I dryed 6 bunches. I got 5 cups of dryed product. I usually get 3 uses from each bunch. 
So how much do i need to rehydrate for soup, and how much water to soak it in? For how long?
I know I should have figured this out by measuring And drying on seperate shelves the first time, but didn't think about it.
Some where around 1/3 cup, sound right?


----------



## danielsumner (Jul 18, 2009)

Depends on how fine you diced it. I don't like things with a whole lot of celery in it. I dice mine fine. I re hydrate a heaping tablespoon in a cup of hot water, I get about half a cup. I would guess a quarter cup of dried would re hydrate to about a cup.


----------



## Raymond James (Apr 15, 2013)

I think it depends on what kind of soup and how much you are making? 

Do you think it is a third the size it was before dehydrating or is it more like a fourth?

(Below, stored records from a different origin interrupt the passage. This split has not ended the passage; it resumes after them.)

(* ===== verification/PollBasic.v ===== *)
(** * The basic polling backend ([server/gam_poll_basic.c])

    Every node carries the result of its last [stat]; [gam_poll_basic_poll_file]
    compares it with a new one and says what happened.  Once a second
    [gam_poll_basic_scan_callback] polls the registered resources and then the
    missing ones. *)

From S2P Require Import Prelude Protocol Monad OS Fs State.
From S2P Require Import Subscription Listener Node Tree Emit PollGeneric.

Local Open Scope Z_scope.

(** [gam_poll_generic_node_changed], with nanosecond times. *)
Definition gam_poll_generic_node_changed (old sbuf : stat_t) : bool :=
  negb (st_mtime old =? st_mtime sbuf)
  || negb (st_mtime_nsec old =? st_mtime_nsec sbuf)
  || negb (st_size old =? st_size sbuf)
  || negb (st_ctime old =? st_ctime sbuf)
  || negb (st_ctime_nsec old =? st_ctime_nsec sbuf).

Section PollFileBasic.
Context {os : OS} {glib : GLib} {kern : KernelState}.
Abbreviation M := (ST server).

(** The first poll of a node. *)
Definition poll_file_first (node : ptr) (path : string) : M Z :=
  r ← sys (sys_stat path);
  _ ← match r with
      | SysErr _ => gam_node_set_pflag node MON_MISSING
      | SysOk sbuf => gam_node_set_is_dir node (st_dir sbuf)
      end;
  _ ← update node (set_nd_sbuf (match r with SysOk sbuf => sbuf | SysErr _ => stat_zero end));
  now ← gam_poll_generic_get_time;
  _ ← update node (set_nd_lasttime now);
  mret (match r with SysOk _ => 0 | SysErr _ => GAMIN_EVENT_DELETED end).

(** A later poll. *)
Definition poll_file_again (node : ptr) (path : string) : M Z :=
  now ← gam_poll_generic_get_time;
  _ ← update node (set_nd_lasttime now);
  r ← sys (sys_stat path);
  missing ← gam_node_has_pflag node MON_MISSING;
  event ←
    match r with
    | SysErr e =>
        if (e =? ENOENT) && negb missing then
          _ ← gam_node_set_pflags node MON_MISSING;
          _ ← gam_poll_generic_remove_busy node;
          _ ← gam_poll_generic_add_missing node;
          mret GAMIN_EVENT_DELETED
        else mret 0
    | SysOk sbuf =>
        if missing : bool then
          _ ← gam_node_unset_pflag node MON_MISSING;
          _ ← gam_poll_generic_remove_missing node;
          mret GAMIN_EVENT_CREATED
        else
          n ← load node;
          mret (if gam_poll_generic_node_changed (nd_sbuf n) sbuf then GAMIN_EVENT_CHANGED else 0)
    end;
  _ ← match r with
      | SysOk sbuf => gam_node_set_is_dir node (st_dir sbuf)
      | SysErr _ => mret tt
      end;
  _ ← update node (set_nd_sbuf (match r with SysOk sbuf => sbuf | SysErr _ => stat_zero end));
  mret event.

Definition gam_poll_basic_poll_file (node : ptr) : M Z :=
  n ← load node;
  delta ← gam_poll_generic_get_delta_time (nd_lasttime n);
  if negb (nd_lasttime n =? 0) && (delta <? nd_poll_time n) then mret 0
  else if nd_lasttime n =? 0 then poll_file_first node (nd_path n)
  else poll_file_again node (nd_path n).
End PollFileBasic.

#[export] Instance poll_basic_hook {os : OS} {kern : KernelState} : PollFile os kern | 10 :=
  {| hook_poll_file := gam_poll_basic_poll_file |}.

Section PollBasic.
Context {os : OS} {glib : GLib} {kern : KernelState}.
Abbreviation M := (ST server).

Definition gam_poll_basic_init : M bool :=
  _ ← gam_poll_generic_init;
  _ ← modify (upd_ctl (set_poll_handler GAMIN_P_BASIC));
  mret true.

(** The first events of a subscription whose node is not a directory. *)
Definition first_events_file (sub node : ptr) (path : string) : M unit :=
  event ← gam_poll_basic_poll_file node;
  s ← load sub;
  _ ← (if (event =? 0) || (event =? GAMIN_EVENT_EXISTS) || (event =? GAMIN_EVENT_CHANGED)
          || (event =? GAMIN_EVENT_CREATED) then
         if gam_subscription_is_dir (Some s)
         then gam_server_emit_one_event path false GAMIN_EVENT_DELETED sub false
         else gam_server_emit_one_event path false GAMIN_EVENT_EXISTS sub false
       else if negb (event =? 0)
       then gam_server_emit_one_event path false GAMIN_EVENT_DELETED sub false
       else mret tt);
  gam_server_emit_one_event path false GAMIN_EVENT_ENDEXISTS sub false.

Definition gam_poll_basic_add_subscription (sub : ptr) : M bool :=
  s ← load sub;
  let path := sub_path s in
  node ← gam_tree_get_at_path path;
  listener ← g_assert_ptr (gam_subscription_get_listener (Some s));
  _ ← gam_listener_add_subscription listener sub;
  _ ← gam_poll_generic_update_time;
  node ← match node with
         | Some node => mret (Some node)
         | None => gam_tree_add_at_path path (gam_subscription_is_dir (Some s))
         end;
  _ ← gam_node_add_subscription node sub;
  node ← g_assert_ptr node;
  node_is_dir ← gam_node_is_dir node;
  _ ← (if node_is_dir : bool then gam_poll_generic_first_scan_dir sub node path
       else first_events_file sub node path);
  missing ← gam_node_has_pflag node MON_MISSING;
  _ ← when missing (gam_poll_generic_add_missing node);
  _ ← gam_poll_generic_add node;
  _ ← modify (upd_ctl (set_scan_running true));
  mret true.

(** One child of a directory that lost a subscription. *)
Definition remove_child (child : ptr) (remove_dir : bool) : M bool :=
  subs ← gam_node_get_subscriptions child;
  has ← gam_tree_has_children child;
  if bool_decide (subs = []) && remove_dir && negb has then
    _ ← gam_poll_generic_unregister_node child;
    _ ← gam_tree_remove child;
    mret remove_dir
  else mret false.

Fixpoint remove_children (children : list ptr) (remove_dir : bool) : M unit :=
  match children with
  | [] => mret tt
  | child :: l => remove_dir ← remove_child child remove_dir; remove_children l remove_dir
  end.

Definition node_remove_directory_subscription (node sub : ptr) : M bool :=
  _ ← gam_node_remove_subscription node sub;
  subs ← gam_node_get_subscriptions node;
  children ← gam_tree_get_children node;
  _ ← remove_children children (bool_decide (subs = []));
  subs ← gam_node_get_subscriptions node;
  if bool_decide (subs = []) then
    parent ← gam_node_parent node;
    b ← gam_node_has_dir_subscriptions parent;
    mret (negb b)
  else mret false.

(** A node that is not a directory loses a subscription. *)
Definition remove_from_file (node sub : ptr) : M unit :=
  _ ← gam_node_remove_subscription node sub;
  subs ← gam_node_get_subscriptions node;
  when (bool_decide (subs = []))
    (_ ← gam_poll_generic_unregister_node node;
     has ← gam_tree_has_children node;
     _ ← g_assert (negb has);
     parent ← gam_node_parent node;
     match parent with
     | None => mret tt
     | Some p =>
         b ← gam_node_has_dir_subscriptions (Some p);
         when (negb b)
           (_ ← gam_tree_remove node;
            gam_poll_generic_prune_tree p)
     end).

Definition remove_from_dir (node sub : ptr) : M unit :=
  remove_dir ← node_remove_directory_subscription node sub;
  when remove_dir
    (_ ← gam_poll_generic_unregister_node node;
     parent ← gam_node_parent node;
     has ← gam_tree_has_children node;
     _ ← (if negb has then _ ← gam_tree_remove node; mret tt else mret tt);
     parent ← g_assert_ptr parent;
     gam_poll_generic_prune_tree parent).

Definition gam_poll_basic_remove_subscription (sub : ptr) : M bool :=
  s ← load sub;
  node ← gam_tree_get_at_path (sub_path s);
  match node with
  | None =>
      _ ← gam_subscription_free (Some sub);
      mret true
  | Some node =>
      _ ← gam_subscription_cancel (Some sub);
      is_dir ← gam_node_is_dir node;
      _ ← (if negb is_dir then remove_from_file node sub else remove_from_dir node sub);
      _ ← gam_subscription_free (Some sub);
      mret true
  end.

#[export] Instance poll_basic_hooks : PollHooks os kern | 10 := {|
  hook_poll_add := gam_poll_basic_add_subscription;
  hook_poll_remove := gam_poll_basic_remove_subscription
|}.

Definition gam_poll_basic_remove_all_for (listener : ptr) : M bool :=
  subs ← gam_listener_get_subscriptions listener;
  _ ← for_each subs (fun sub => _ ← gam_poll_remove_subscription sub; mret tt);
  mret (negb (bool_decide (subs = []))).

#[export] Instance poll_basic_remove_all : PollRemoveAll os kern | 10 := {|
  hook_poll_remove_all_for := gam_poll_basic_remove_all_for
|}.

(** One resource of the periodic scan. *)
Definition poll_resource (node : ptr) : M unit :=
  is_dir ← gam_node_is_dir node;
  if is_dir : bool then
    fuel ← gets (fun s => size (nodes (sv_heap s)));
    gam_poll_generic_scan_directory_internal fuel node
  else
    event ← gam_poll_basic_poll_file node;
    gam_node_emit_event node event.

(** The two loops of [gam_poll_basic_scan_callback].  The lists may change
    under the loops, which index them anew each time round; the result says
    whether anything was visited. *)
Fixpoint scan_all_loop (fuel idx : nat) : M unit :=
  match fuel with
  | O => fail OutOfFuel
  | S fuel =>
      l ← gets (fun s => all_resources (sv_lists s));
      match l !! idx with
      | None => mret tt
      | Some node => _ ← poll_resource node; scan_all_loop fuel (S idx)
      end
  end.

Definition poll_missing (node : ptr) : M unit :=
  _ ← poll_resource node;
  missing ← gam_node_has_pflags node MON_MISSING;
  when (negb missing)
    (_ ← gam_poll_generic_remove_missing node;
     gam_poll_generic_add node).

Fixpoint scan_missing_loop (fuel idx : nat) : M unit :=
  match fuel with
  | O => fail OutOfFuel
  | S fuel =>
      l ← gets (fun s => missing_resources (sv_lists s));
      match l !! idx with
      | None => mret tt
      | Some node => _ ← poll_missing node; scan_missing_loop fuel (S idx)
      end
  end.

(** [did_something] is set by the first resource either loop finds. *)
Definition gam_poll_basic_scan_callback (fuel : nat) : M bool :=
  _ ← gam_poll_generic_update_time;
  all ← gets (fun s => all_resources (sv_lists s));
  _ ← scan_all_loop fuel 0;
  missing ← gets (fun s => missing_resources (sv_lists s));
  _ ← scan_missing_loop fuel 0;
  if bool_decide (all = []) && bool_decide (missing = []) then
    _ ← modify (upd_ctl (set_scan_running false));
    mret false
  else mret true.
End PollBasic.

Measure out an amount then figure out what it would be if rehydrated . 1/3 cup dry rehydrated would be a cup if it gets 3 times smaller from what it was. 

I have never rehydrated if making soup I usually am cooking it all day- 6 to 8 hours. Just make sure I have plenty of liquid and add more if needed.


----------



## Vosey (Dec 8, 2012)

I just throw some in the soup or stew, have not noticed any difference between that and rehydrating and sauteeing first.


----------